I hope that helps. Please let me know if you would like to help in any way, I am more than happy to help get you set up to work on the project.

thornhale commented 7 years ago

Actually, a deeper understanding of nn and deep learning can be obtained by implementing code yourself. I would be interested to reimplement some functions into openCl 1.2. Please let me know:

On the pointer issue, based on my superficial understanding of opencl 2, is this not what can be done? Data can be passed by passing pointers from device to device, and this includes both simple data types and also more complex arrangements like linked lists.

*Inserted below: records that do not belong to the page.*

(** * leap-event: the stores, the date formatter and the views, verified

    A shallow embedding of the TypeScript/Vue sources:
    - [src/stores/pinnedEvents.ts]  the pinned-set store,
    - [src/stores/events.ts]        the catalog store,
    - [utilities/useTime.ts]        [formatDate] and [formatCalendarDate],
    - [EventList.vue]               the sorted list view,
    - [EventModal.vue]              the detail modal and its scroll lock.

    JavaScript arrays are lists; where a claim depends on two names
    referring to one array (the catalog and the copy that is sorted) the
    arrays live in a heap of references. *)

From stdpp Require Import base list strings gmap pretty.
From Stdlib Require Import ZArith Ascii Sorting.Sorted.

Local Open Scope Z_scope.

(** ** Values and the [Event] type *)

(** The values an event's [time] field holds at run time.  The type
    declares a string; the data and the tests also supply [null] and
    [undefined]. *)
Inductive jsval : Type :=
  | JsNull
  | JsUndefined
  | JsString (s : string).

#[global] Instance jsval_eq_dec : EqDecision jsval.
Proof. solve_decision. Defined.

Record Event : Type := mkEvent {
  name : string;
  time : jsval;
  location : string;
  description : string;
  image : string;
  category : option string
}.

#[global] Instance Event_eq_dec : EqDecision Event.
Proof. solve_decision. Defined.

(** ** The array methods the sources call *)

Module JsArray.

(** [arr.some(p)] *)
Fixpoint some {A} (p : A → bool) (arr : list A) : bool :=
  match arr with
  | [] => false
  | x :: rest => if p x then true else some p rest
  end.

(** [arr.findIndex(p)], scanning from index [i]; [-1] when nothing matches *)
Fixpoint findIndex_from {A} (p : A → bool) (arr : list A) (i : Z) : Z :=
  match arr with
  | [] => -1
  | x :: rest => if p x then i else findIndex_from p rest (i + 1)
  end.

Definition findIndex {A} (p : A → bool) (arr : list A) : Z :=
  findIndex_from p arr 0.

But perhaps porting code from 1.2 to 2.2 is more feasable once the feature set is actually complete. On support of tensorflow-opencl, my thought is:

lukeiwanski commented 7 years ago

If you are interested in re-implementing functionality into plain OpenCL 1.2 I would suggest to look at the Eigen code first. TensorFlow is closely integrated with it and most of the heavy math goes through there (https://bitbucket.org/eigen/eigen/). TensorFlow related code is in the eigen/unsupported/Eigen/CXX11/src/Tensor folder.

It is worth mentioning that Eigen is ported to CUDA which is a slightly higher level programming model than plain OpenCL ( It is more or less the same level as SYCL, that's why we are using it ).

I am not even sure how one would approach implementing plain OpenCL 1.2 as an Eigen back-end. The task seems like it would be quite complicated. Eigen is using C++11 a lot and OpenCL kernels are C. so there is a problem there to start with.

But, perhaps you could write a series of OpenCL C kernels and then call them from either Eigen evaluator or TensorFlow operation ( somehow ). CUDA and SYCL are a single source programming models that allow a subset of C++ in the kernel code. That makes porting easier and quicker. I am not saying that the plain OpenCL approach is impossible, but it will take a lot of effort and time. If you are willing to try I am more than happy to provide some guidance.

As of OpenCL 2.2 - true, it is more feature complete and some of the things are easier, but limits number of the devices that can be targeted, our focus is on mobile and embedded platforms and I am not able to see OpenCL 2.2 there anytime soon. Other than that OpenCL 2.2 allows C++ in the kernel code, but not in the kernel signature, and that is problematic.

To get started I would suggest following these instructions: http://deep-beta.co.uk/setting-up-tensorflow-with-opencl-using-sycl/ - For plain OpenCL you might want to skip the SYCL related steps.

As for OpenCL 1.2 tutorials - There are plenty of materials online. Link to official Khronos spec ( https://www.khronos.org/registry/OpenCL/specs/opencl-1.2.pdf ) . Books wise I liked this one https://www.amazon.co.uk/Heterogeneous-Computing-OpenCL-Revised-1-2-ebook/dp/B00AKFSM14/ref=sr_1_1?ie=UTF8&qid=1493630267&sr=8-1&keywords=opencl+1.2+programming.

As for the "simple" math operations to start with, I would suggest at looking into cwise operations in the tensorflow/core/kernels folder.

I am looking at Conv2d just now and I will keep you updated on the status. I am planning on updating the implementation list properly once the current OpenCL improvements pull request is finished.

thornhale commented 7 years ago

I may have misunderstood. What I meant to say is: If/What are the gaps in the current tensorflow-opencl implementation? I would like to see how I can contribute toward that goal. I am not sure what is the best way forward.

lukeiwanski commented 7 years ago

I am working on creation of project thing in here.. it will contain a small task that need to be fixed ( failing tests ) so people interested in contributing can jump in and start helping. I should have fair bit done by tomorrow.

Will that be helpful?

lukeiwanski commented 7 years ago

@thornhale just small update:

We are still in progress of performance improvement for AMD and mobile targets with focus on models like Resnet50 and VGG.

Every commit in the upstream brings new features that we need to cover but at this stage you should be able to run most of the commonly used networks.

If something won't work let us know.